The book Foragers, Farmers, and Fossil Fuels by Ian Morris will be published March 22. As I don’t see any other reviews on the web, it seems I get to be the first. This is from the publisher’s blurb:

Most people in the world today think democracy and gender equality are good, and that violence and wealth inequality are bad. But most people who lived during the 10,000 years before the nineteenth century thought just the opposite. … Fundamental long-term changes in values, Morris argues, are driven by the most basic force of all: energy. Humans have found three main ways to get the energy they need—from foraging, farming, and fossil fuels. Each energy source sets strict limits on what kinds of societies can succeed, and each kind of society rewards specific values. … The ongoing revolution in energy capture means that our most cherished values are very likely to turn out—at some point fairly soon—not to be useful any more.
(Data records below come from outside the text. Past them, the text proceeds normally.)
(** * Dots and Boxes (game.js): a shallow embedding and its properties

    The development follows [game.js] function by function.  The module-level
    object [state] becomes the record [state], threaded explicitly through
    every handler; [config] becomes the record [config].  Writes to the page
    (the game-over dialog, the canvas, the score widgets) are returned by each
    handler as a list of [effect]s, in the order the script performs them.

    Numbers.  Grid coordinates, player indices and scores are JavaScript
    integers and are modelled in [Z].  Pointer coordinates are modelled in
    [Q], with exact arithmetic in place of doubles; [Math.round v] is
    [Qfloor (v + 1/2)] and [Math.abs] is [Qabs].  Template literals print
    integers in decimal ([pretty] on [Z]).  The remainder operator [%] is
    [Z.rem]; it is only ever applied to a non-negative dividend and the
    number of players, and the theorems that depend on its value assume that
    there is at least one player (JavaScript would produce NaN for an empty
    player list).

    Containers.  The [Set] of edge keys is a [gset string], the [Map] of box
    owners a [gmap string Z], and the object [scores], which is only indexed
    by player numbers, a [gmap Z Z].  *)

From Stdlib Require Import ZArith QArith Qround Qabs Lia Lqa Ascii.
From stdpp Require Import gmap strings list fin_maps pretty.

Local Open Scope Z_scope.
(** Executing the module body, i.e. [import config]. *)
Definition load : M Settings unit := make_dirs ;;; checks.
End Load.

(** The settings as they stand in the file. *)
Definition default : Settings :=
  {| plot := false; study_path := "data/"; study_name := "Localizer";
     subjects_list := ["SB01"]; exclude_subjects := []; runs := [""];
     ch_types := ["meg"]; use_maxwell_filter := true; use_ssp := false;
     use_ica := true; epoch_params := "tmin=-0.6,tmax=1.5,decim=1";
     N_JOBS := 1 |}.

End Config.

(** ** [04-make_epochs.py] *)

Module Epochs.
Import Config.

(** [N_JOBS = max(config.N_JOBS // 4, 1)] *)
Definition N_JOBS (s : Settings) : Z := Z.max (Config.N_JOBS s / 4) 1.

(** The [meg] argument of [mne.pick_types]: [False], [True], ['grad'] or
    ['mag']. *)
Inductive meg_pick : Type := MegFalse | MegTrue | MegGrad | MegMag.

Definition meg_pick_str (m : meg_pick) : string :=
  match m with
  | MegFalse => "False" | MegTrue => "True"
  | MegGrad => "grad" | MegMag => "mag"
  end.

(** Lines 63-69. *)
Definition pick_meg (chs : list string) : meg_pick :=
  if bool_decide ("meg" ∈ chs) then MegTrue
  else if bool_decide ("grad" ∈ chs) then MegGrad
  else if bool_decide ("mag" ∈ chs) then MegMag
  else MegFalse.

(** Lines 36-53: one pass of the loop over [config.runs]; the loop state is
    the pair [(raw_list, events_list)], each raw and events object being known
    by the file it was read from. *)
Definition load_run (subject meg_subject_dir : string)
    (acc : list string * list string) (run : string)
  : M Settings (list string * list string) :=
  mf <- asks use_maxwell_filter ;;
  let extension := if mf : bool then run +:+ "_sss_raw" else run +:+ "_filt_raw" in
  bf <- asks base_fname ;;
  let raw_fname_in := Os.join meg_subject_dir (bf subject extension) in
  let eve_fname := (Os.splitext raw_fname_in).1 +:+ "-eve.fif" in
  log_event (EvPrint ("Input:  " +:+ raw_fname_in +:+ " " +:+ eve_fname)) ;;;
  Os.read_file "raw" raw_fname_in ;;;
  Os.read_file "events" eve_fname ;;;
  ret (acc.1 ++ [raw_fname_in], acc.2 ++ [eve_fname]).

(** [mne.concatenate_raws(raw_list, events_list=events_list)]: with an
    events list it zips the first and last samples of the recordings and
    unpacks the result into two names, which fails on empty lists. *)
Definition concatenate_raws (raw_list events_list : list string)
  : M Settings unit :=
  match raw_list with
  | [] => raise (ValueError "not enough values to unpack (expected 2, got 0)")
  | _ => log_event (EvCompute "concatenate_raws" (raw_list ++ events_list))
  end.

(** The output file of the step for [subject] (lines 89-91). *)
Definition epochs_fname (s : Settings) (subject : string) : string :=
  Os.join (Os.join (meg_dir s) subject) (base_fname s subject "-epo").

(** The units of the batch (line 103): the subjects of
    [config.subjects_list]. *)
Definition units : M Settings (list string) := asks subjects_list.

(** [run_epochs(subject)], lines 28-86: the recordings are read,
    concatenated and epoched.  The computations of [mne] on the data read
    ([concatenate_raws] on at least one recording, [set_eeg_reference],
    [pick_types], [Epochs]) are recorded as events; whether one of them
    rejects the content of the recordings is not modelled. *)
Definition load_and_epoch (subject : string) : M Settings unit :=
  log_event (EvPrint ("Processing subject: " +:+ subject)) ;;;
  md <- asks meg_dir ;;
  let meg_subject_dir := Os.join md subject in
  log_event (EvPrint "  Loading raw data") ;;;
  rs <- asks runs ;;
  lists <- for_each rs (load_run subject meg_subject_dir) ([], []) ;;
  log_event (EvPrint "  Concatenating runs") ;;;
  concatenate_raws lists.1 lists.2 ;;;
  chs <- asks ch_types ;;
  (if bool_decide ("eeg" ∈ chs)
   then log_event (EvCompute "set_eeg_reference" ["projection=True"])
   else ret tt) ;;;
  let meg := pick_meg chs in
  let eeg := bool_decide ("eeg" ∈ chs) in
  log_event (EvCompute "pick_types"
               [meg_pick_str meg; if eeg then "True" else "False"]) ;;;
  log_event (EvPrint "  Epoching") ;;;
  ep <- asks epoch_params ;;
  log_event (EvCompute "Epochs" [ep]).

Section Save.
(** [epochs.save(fname)] is called without an [overwrite] argument: whether
    an existing epochs file is replaced or refused is the default of the
    installed MNE release (older releases replace the file, newer ones
    refuse unless [overwrite=True] is passed). *)
Variable save_overwrite : bool.

(** [run_epochs(subject)], lines 88-98: the epochs are written and, if
    asked for, plotted. *)
Definition save_and_plot (subject : string) : M Settings unit :=
  log_event (EvPrint "  Writing epochs to disk") ;;;
  fname <- asks (fun s => epochs_fname s subject) ;;
  log_event (EvPrint ("Output:  " +:+ fname)) ;;;
  Os.write_file save_overwrite "epochs" fname ;;;
  pl <- asks plot ;;
  (if pl : bool
   then log_event (EvPlot "epochs.plot") ;;;
        log_event (EvPlot "epochs.plot_image")
   else ret tt).

(** [run_epochs(subject)] *)
Definition run_epochs (subject : string) : M Settings unit :=
  load_and_epoch subject ;;; save_and_plot subject.

(** Lines 102-103 with one job, where [mne.parallel.parallel_func] hands
    back the builtin [list] and the function itself: the subjects are
    processed one after the other. *)
Definition batch : M Settings (list unit) :=
  us <- units ;; map_M run_epochs us.

(** The whole script: [import config], then the batch. *)
Definition script (denied : string -> bool) : M Settings (list unit) :=
  Config.load denied ;;; batch.

End Save.

End Epochs.

(** ** [mne_bids.BIDSPath] and [pathlib.Path] *)

Module Bids.

(** [pathlib]'s [p / s], on paths written as strings. *)
Definition div (p s : string) : string :=
  if bool_decide (s = "") then p else Os.join p s.

Record BIDSPath : Type := mkBIDSPath {
  subject : option string;
  session : option string;
  task : option string;
  acquisition : option string;
  run : option string;
  processing : option string;
  recording : option string;
  space : option string;
  split : option string;
  suffix : option string;
  extension : option string;
  datatype : option string;
  root : option string;
  check : bool
}.

#[global] Instance BIDSPath_eq_dec : EqDecision BIDSPath.
Proof. solve_decision. Defined.

(** The keyword arguments [BIDSPath.update] accepts. *)
Inductive entity : Type :=
  | Esubject | Esession | Etask | Eacquisition | Erun | Eprocessing
  | Erecording | Espace | Esplit | Esuffix | Eextension | Edatatype | Eroot.

#[global] Instance entity_eq_dec : EqDecision entity.
Proof. solve_decision. Defined.

Definition set_entity (b : BIDSPath) (kv : entity * option string) : BIDSPath :=
  let v := kv.2 in
  match kv.1 with
  | Esubject => mkBIDSPath v (session b) (task b) (acquisition b) (run b)
      (processing b) (recording b) (space b) (split b) (suffix b)
      (extension b) (datatype b) (root b) (check b)
  | Esession => mkBIDSPath (subject b) v (task b) (acquisition b) (run b)
      (processing b) (recording b) (space b) (split b) (suffix b)
      (extension b) (datatype b) (root b) (check b)
  | Etask => mkBIDSPath (subject b) (session b) v (acquisition b) (run b)
      (processing b) (recording b) (space b) (split b) (suffix b)
      (extension b) (datatype b) (root b) (check b)
  | Eacquisition => mkBIDSPath (subject b) (session b) (task b) v (run b)
      (processing b) (recording b) (space b) (split b) (suffix b)
      (extension b) (datatype b) (root b) (check b)
  | Erun => mkBIDSPath (subject b) (session b) (task b) (acquisition b) v
      (processing b) (recording b) (space b) (split b) (suffix b)
      (extension b) (datatype b) (root b) (check b)
  | Eprocessing => mkBIDSPath (subject b) (session b) (task b)
      (acquisition b) (run b) v (recording b) (space b) (split b) (suffix b)
      (extension b) (datatype b) (root b) (check b)
  | Erecording => mkBIDSPath (subject b) (session b) (task b)
      (acquisition b) (run b) (processing b) v (space b) (split b) (suffix b)
      (extension b) (datatype b) (root b) (check b)
  | Espace => mkBIDSPath (subject b) (session b) (task b) (acquisition b)
      (run b) (processing b) (recording b) v (split b) (suffix b)
      (extension b) (datatype b) (root b) (check b)
  | Esplit => mkBIDSPath (subject b) (session b) (task b) (acquisition b)
      (run b) (processing b) (recording b) (space b) v (suffix b)
      (extension b) (datatype b) (root b) (check b)
  | Esuffix => mkBIDSPath (subject b) (session b) (task b) (acquisition b)
      (run b) (processing b) (recording b) (space b) (split b) v
      (extension b) (datatype b) (root b) (check b)
  | Eextension => mkBIDSPath (subject b) (session b) (task b)
      (acquisition b) (run b) (processing b) (recording b) (space b)
      (split b) (suffix b) v (datatype b) (root b) (check b)
  | Edatatype => mkBIDSPath (subject b) (session b) (task b)
      (acquisition b) (run b) (processing b) (recording b) (space b)
      (split b) (suffix b) (extension b) v (root b) (check b)
  | Eroot => mkBIDSPath (subject b) (session b) (task b) (acquisition b)
      (run b) (processing b) (recording b) (space b) (split b) (suffix b)
      (extension b) (datatype b) v (check b)
  end.

(** [bids_path.copy().update] with keyword arguments [kwargs]: a new value, the receiver is left
    as it was. *)
Definition update (b : BIDSPath) (kwargs : list (entity * option string))
  : BIDSPath :=
  foldl set_entity b kwargs.

(** [key-value] for an entity that is set. *)
Definition ent (key : string) (v : option string) : option string :=
  (fun x => key +:+ "-" +:+ x) <$> v.

Definition opt_str (v : option string) : string := default "" v.

(** [bids_path.basename]: the entities that are set, then the suffix with
    the extension, joined by underscores, as in
    [sub-01_ses-02_task-rest_ave.fif]; the extension is left out where no
    suffix is set. *)
Definition basename (b : BIDSPath) : string :=
  String.concat "_"
    (omap id [ent "sub" (subject b); ent "ses" (session b);
              ent "task" (task b); ent "acq" (acquisition b);
              ent "run" (run b); ent "proc" (processing b);
              ent "space" (space b); ent "recording" (recording b);
              ent "split" (split b);
              (fun x => x +:+ opt_str (extension b)) <$> suffix b]).

Definition opt_dir (key : string) (v : option string) : string :=
  match v with Some x => key +:+ x | None => "" end.

(** [bids_path.fpath] for a path whose suffix and extension are set (no
    search for a matching file takes place then):
    [root/sub-../ses-../datatype/basename]. *)
Definition fpath (b : BIDSPath) : string :=
  div (div (div (div (opt_str (root b)) (opt_dir "sub-" (subject b)))
                (opt_dir "ses-" (session b)))
           (opt_str (datatype b)))
      (basename b).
I’m delighted that, like me, Morris divides human history into three great eras of foraging, farming, and industry. Furthermore, Morris suggests that a new era may start by 2082, perhaps based on brain emulations of the entire human population. He notes that these different past eras have been associated with dramatically different values, and suggests that the next era will also have very different values. So far remarkably similar to what I’ve been saying here for years!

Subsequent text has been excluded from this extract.